Klare Vision – HolzLand baut die Zukunft
Auf der Gesellschafterversammlung in Düsseldorf standen drei große Herausforderungen im Blickpunkt: Corona, -Digitalisierung und Nachhaltigkeit.
Mehr als 100 Händler nahmen an der Präsenzveranstaltung in den Rheinterrassen in Düsseldorf teil, auf der HolzLand-Geschäftsführerin Nicole Averesch ein positives Resümee des laufenden Jahres zog und äußerst zuversichtlich in die Zukunft blickte. Mit den vorgelegten Zahlen kann sie das auch: Der zentralregulierte Brutto-Umsatz lag am 30. September bei rund 968 Mio.

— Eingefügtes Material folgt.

Lemma answers_processIncomingCall (fuel : nat) (n : Z) :
  same_but_answers (processIncomingCall fuel n) (processIncomingCall fuel n).
Proof. unfold processIncomingCall. cbv zeta. answers_tac. Qed.

Lemma answers_loop_STATE_DIAL_TONE :
  same_but_answers loop_STATE_DIAL_TONE loop_STATE_DIAL_TONE.
Proof. unfold loop_STATE_DIAL_TONE. cbv zeta. answers_tac. Qed.

(** What [GetKeyPadNumber] does once the lookup of the dialled number has
    failed. *)
Lemma answers_GetKeyPadNumber_invalid (fuel : nat) :
  same_but_answers
    (sfx_stop;;
     index ← findTrackNumberByFilename callFinished;
     triggerSoundUART index;;
     delay sfxDelay;;
     StillLCD_P invalidNumber replaceHandset;;
     GetKeyPadNumber_invalid_wait fuel;;
     modify (set_currentState STATE_RESET);;
     ret 255)
    (sfx_stop;;
     index ← findTrackNumberByFilename callFinished;
     triggerSoundUART index;;
     delay sfxDelay;;
     StillLCD_P invalidNumber replaceHandset;;
     GetKeyPadNumber_invalid_wait fuel;;
     modify (set_currentState STATE_RESET);;
     ret 255).
Proof. answers_tac. Qed.

(** * When the module refuses a play command *)

(** C7, as stated, fails.  With [dial_tone_refused_inputs] the module
    answers false to the dial tone; [loop] goes on to keypad entry all the
    same and the call to 12345 is connected.  With
    [ringback_refused_inputs] the module answers false to the ringback tone
    in [STATE_CONNECTING]; [dialingPhone] carries on and starts the
    recording (slot 5). *)
Lemma refused_dial_tone_call_goes_on :
  sounds (events (sketch 100 2 dial_tone_refused_inputs))
  = [EvDelay 1000; EvModuleReset true; EvDelay 1000; EvPlay 0 false; EvDelay 400]
  /\ currentState (final (sketch 100 2 dial_tone_refused_inputs)) = STATE_KEYPAD_ENTRY
  /\ currentState (final (sketch 100 3 dial_tone_refused_inputs)) = STATE_CONNECTING
  /\ currentState (final (sketch 100 3 dial_tone_refused_inputs)) <> STATE_RESET
  /\ currentState (final (sketch 100 3 ringback_refused_inputs)) = STATE_CONNECTING
  /\ sounds (events (loop 100 (final (sketch 100 3 ringback_refused_inputs))))
     = [EvStop; EvDelay 400; EvPlay 2 false; EvDelay 1000; EvStop;
        EvDelay 400; EvPlay 5 true; EvDelay 400; EvStop].
Proof.
  split; [vm_compute; reflexivity|]. split; [vm_compute; reflexivity|].
  split; [vm_compute; reflexivity|]. split; [vm_compute; discriminate|].
  split; vm_compute; reflexivity.
Qed.

(** [GetKeyPadNumber] from the end of the entry loop on, when the number
    dialled has no entry: the answers of the module are not looked at. *)
Lemma GetKeyPadNumber_dial_missing_answers
    (fuel : nat) (number : list ascii) (m : Machine) (ps : list bool) :
  findTrack_loop (Z.to_nat (totalFiles m)) 0 (audioFiles m)
    (convertFilenameToInt (Some (string_of_list_ascii number))) = None ->
  same_run_but_answers (GetKeyPadNumber_dial fuel number m)
    (GetKeyPadNumber_dial fuel number (with_play ps m)).
Proof.
  intros Hmiss.
  set (id := convertFilenameToInt (Some (string_of_list_ascii number))) in *.
  set (m1 := set_inputs (set_clock (clock (inputs m) + sfxDelay) (inputs m)) m).
  set (m2 := set_currentState STATE_RESET
               (set_inputs (set_clock (clock (inputs m1) + messageWait) (inputs m1)) m1)).
  assert (Hrun : forall qs,
    GetKeyPadNumber_dial fuel number (with_play qs m)
    = (let r :=
         (sfx_stop;;
          index ← findTrackNumberByFilename callFinished;
          triggerSoundUART index;;
          delay sfxDelay;;
          StillLCD_P invalidNumber replaceHandset;;
          GetKeyPadNumber_invalid_wait fuel;;
          modify (set_currentState STATE_RESET);;
          ret 255) (with_play qs m2) in
       (result r, final r, EvDelay sfxDelay :: notFound_log id ++ events r))).
  { intros qs. unfold GetKeyPadNumber_dial. cbv zeta. fold id.
    step by delay_run.
    unfold bind at 1.
    rewrite (findTrackNumberByFilename_missing id) by exact Hmiss.
    cbv beta iota. change (to_uint8 255 =? 255) with true. cbv iota.
    match goal with
    | |- context [bind sfx_stop ?k ?x] => change x with (with_play qs m2)
    end.
    destruct (bind sfx_stop _ (with_play qs m2)) as [[r m'] l]. reflexivity. }
  assert (Hsame : with_play (playIn (inputs m)) m = m)
    by (destruct m as [? ? ? ? ? ? ? ? ? ? ? ? ? []]; reflexivity).
  pose proof (Hrun (playIn (inputs m))) as Hrun0. rewrite Hsame in Hrun0.
  rewrite Hrun0, (Hrun ps). cbv zeta.
  change (with_play ps m2) with (with_play ps (with_play (playIn (inputs m)) m2)).
  destruct (answers_GetKeyPadNumber_invalid fuel (with_play (playIn (inputs m)) m2) ps)
    as (Hr & Hf & He).
  split; [exact Hr|]. split; [exact Hf|].
  cbn [events snd]. cbn [map]. rewrite !map_app, He. reflexivity.
Qed.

Euro und damit um mehr als 25 Prozent über dem Vorjahreswert.
In ihrer Rede in Düsseldorf nahm sie die drei großen Herausforderungen der heutigen Zeit in den Blick: Corona, Digitalisierung und Nachhaltigkeit. »Die Welt ist im Wandel, und auch wir befinden uns in einem wichtigen und notwendigen Veränderungsprozess«, machte Averesch deutlich. »Wir werden unser Digital Leadership in der Branche ausbauen – durch B2C- und B2B-Shops, durch Plattformen, die Kundenkommunikation ermöglichen, und durch eine weitere Stärkung des digitalen Marketings.« Für den Großhandel will HolzLand vorausschauende digitale Prozesse entwickeln. »Der Grad der digitalen Vernetzung wird der entscheidende Wettbewerbsfaktor sein. Wir verstehen uns als Zukunftsbauer«, so Averesch weiter, denn nach ihrer Auffassung soll HolzLand Taktgeber sein.
HolzLand-Eigenmarke »HQ«
Ein wichtiger Baustein ist auch die Eigenmarke »HQ«. Nach einem hervorragenden Umsatz im Geschäftsjahr 2020 liegen die aktuellen »HQ«-Zahlen noch einmal fast 30 Prozent über denen des Vorjahres. »Unser Konzept ›Von Holzhändlern für Holzhändler‹
ist im Zusammenspiel mit einem ›Best of industry‹-Sortiment das Fundament dieser Erfolgsgeschichte«, sagte Averesch und kündigte an, dass HolzLand die Führungsrolle von »HQ« in der Branche mithilfe eines überarbeiteten Vertriebskonzepts weiter ausbauen wolle, und zwar für den Profi- und den Endkunden.
Holzfachhandel 4.0
»Unsere lokalen Standorte müssen gegenüber dem Online-Geschäft einen Mehrwert bieten. Mit einem neuen Konzept zur Standortentwicklung wollen wir genau dort ansetzen. Es wird ganzheitlich sein und mit Benchmarks arbeiten«, betont Averesch. Erste Modellprojekte wurden in Düsseldorf bereits präsentiert. Die HolzLand-Händler Holz-Sturm, Holzfachmarkt Ziller und Holz Bögner haben mit externer Fachexpertise ihre Ausstellungen emotionalisiert und durch die Schaffung sogenannter Ankerpunkte deutlich aufgewertet.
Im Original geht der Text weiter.